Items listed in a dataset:
(** The place of Maipú in the scenario. *)
Lemma node_fields_of_records_witness :
  exists node,
    node_at (aggregate_all sample_records) (PPlace (str "Chile") (str "RM") Maipu) = Some node
    /\ name node = Maipu /\ count node = 1 /\ has_center node = 1
    /\ sum_lng node = (-70.7)%float.
Proof.
  eexists. split; [reflexivity|].
  destruct (node_fields_of_records sample_records (PPlace (str "Chile") (str "RM") Maipu) _
              eq_refl) as (H1 & H2 & _ & H4 & H5 & _).
  repeat split; assumption.
Defined.

(** A node exists exactly when some record names it, and the tree has three
    levels: a country node has no places of its own, a region node has no
    regions, and a place node has no children at all. *)
Theorem tree_shape (rs : list Rec) (p : Path) :
  (node_at (aggregate_all rs) p <> None <-> exists r, In r rs /\ names p r = true)
  /\ forall node, node_at (aggregate_all rs) p = Some node ->
       match p with
       | PCountry _ => places node = []
       | PRegion _ _ => regions node = []
       | PPlace _ _ _ => regions node = [] /\ places node = []
       end.
Proof.
  split.
  - pose proof (node_at_aggregate rs p) as G. split.
    + intro H. destruct (node_at (aggregate_all rs) p); [|contradiction].
      destruct G as [Hne _]. destruct (routed p rs) as [|r l] eqn:E; [contradiction|].
      exists r. apply filter_In. unfold routed in E. rewrite E. now left.
    + intros (r & Hin & Hr) H. rewrite H in G.
      assert (Hf : In r (routed p rs)) by now apply filter_In.
      rewrite G in Hf. destruct Hf.
  - intros node H. destruct p as [c|c g|c g pl].
    + simpl in H. rewrite country_at in H.
      destruct (routed (PCountry c) rs) as [|r l]; [discriminate|]. injection H as <-.
      apply (fold_country_update (r :: l)).
    + rewrite region_at in H.
      destruct (routed (PRegion c g) rs) as [|r l]; [discriminate|]. injection H as <-.
      apply (regions_fold_region_update (r :: l)).
    + rewrite place_at in H.
      destruct (routed (PPlace c g pl) rs) as [|r l]; [discriminate|]. injection H as <-.
      apply (children_fold_updates (r :: l)).
Qed.

(** Folding more records never removes a node and never lowers its numbers:
    the node is still there, its count has grown by the number of new records
    that name it, [has_center] has not decreased, a bbox that was present is
    still present, and (no coordinate being NaN) the new bbox covers the old. *)
Theorem nodes_only_grow (rs rs' : list Rec) (p : Path) (node : Node) :
  node_at (aggregate_all rs) p = Some node ->
  exists node',
    node_at (aggregate_all (rs ++ rs')) p = Some node'
    /\ count node' = count node + Z.of_nat (List.length (routed p rs'))
    /\ has_center node <= has_center node'
    /\ (bbox node <> None -> bbox node' <> None)
    /\ (forallb pair_not_nan (coords (routed p (rs ++ rs'))) = true ->
        forall b b', bbox node = Some b -> bbox node' = Some b' -> bbox_covers b' b).
Proof.
  intro H. pose proof (node_at_stats _ _ _ H) as [Hne _].
  destruct (node_at_exists (rs ++ rs') p) as [node' H'].
  { rewrite routed_app. destruct (routed p rs); [contradiction|discriminate]. }
  exists node'. split; [exact H'|].
  pose proof (node_at_coords _ _ _ H) as Hh. pose proof (node_at_coords _ _ _ H') as Hh'.
  rewrite routed_app, coords_app, length_app in Hh'.
  assert (Hhc : has_center node <= has_center node') by lia.
  destruct (node_at_inv _ _ _ H) as [_ Hb]. destruct (node_at_inv _ _ _ H') as [_ Hb'].
  split; [|split; [|split]].
  - rewrite (node_at_count _ _ _ H), (node_at_count _ _ _ H'), routed_app, length_app. lia.
  - exact Hhc.
  - intro Hbb. apply Hb'. apply Hb in Hbb. lia.
  - intros Hnn b b' Eb Eb'.
    assert (Hnn0 : forallb pair_not_nan (coords (routed p rs)) = true).
    { rewrite routed_app, coords_app, forallb_app in Hnn. now apply andb_true_iff in Hnn. }
    destruct (bbox_is_min_max_aux rs p node b H Hnn0 Eb) as (_ & A1 & A2 & A3 & A4).
    destruct (bbox_is_min_max_aux (rs ++ rs') p node' b' H' Hnn Eb') as (Hin' & _).
    assert (Hsub : forall q, In q (coords (routed p rs)) ->
                     In q (coords (routed p (rs ++ rs')))).
    { intros q Hq. rewrite routed_app, coords_app. apply in_or_app. now left. }
    apply in_map_iff in A1 as (q1 & E1 & Q1). apply in_map_iff in A2 as (q2 & E2 & Q2).
    apply in_map_iff in A3 as (q3 & E3 & Q3). apply in_map_iff in A4 as (q4 & E4 & Q4).
    unfold bbox_covers. rewrite <- E1, <- E2, <- E3, <- E4.
    destruct (Hin' q1 (Hsub q1 Q1)) as (C1 & _). destruct (Hin' q2 (Hsub q2 Q2)) as (_ & C2 & _).
    destruct (Hin' q3 (Hsub q3 Q3)) as (_ & _ & C3 & _).
    destruct (Hin' q4 (Hsub q4 Q4)) as (_ & _ & _ & C4).
    auto.
Qed.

**Work to be completed**
From the entries, count the lines that hold the string "places". Nothing but the number is needed.

**Written solution**
3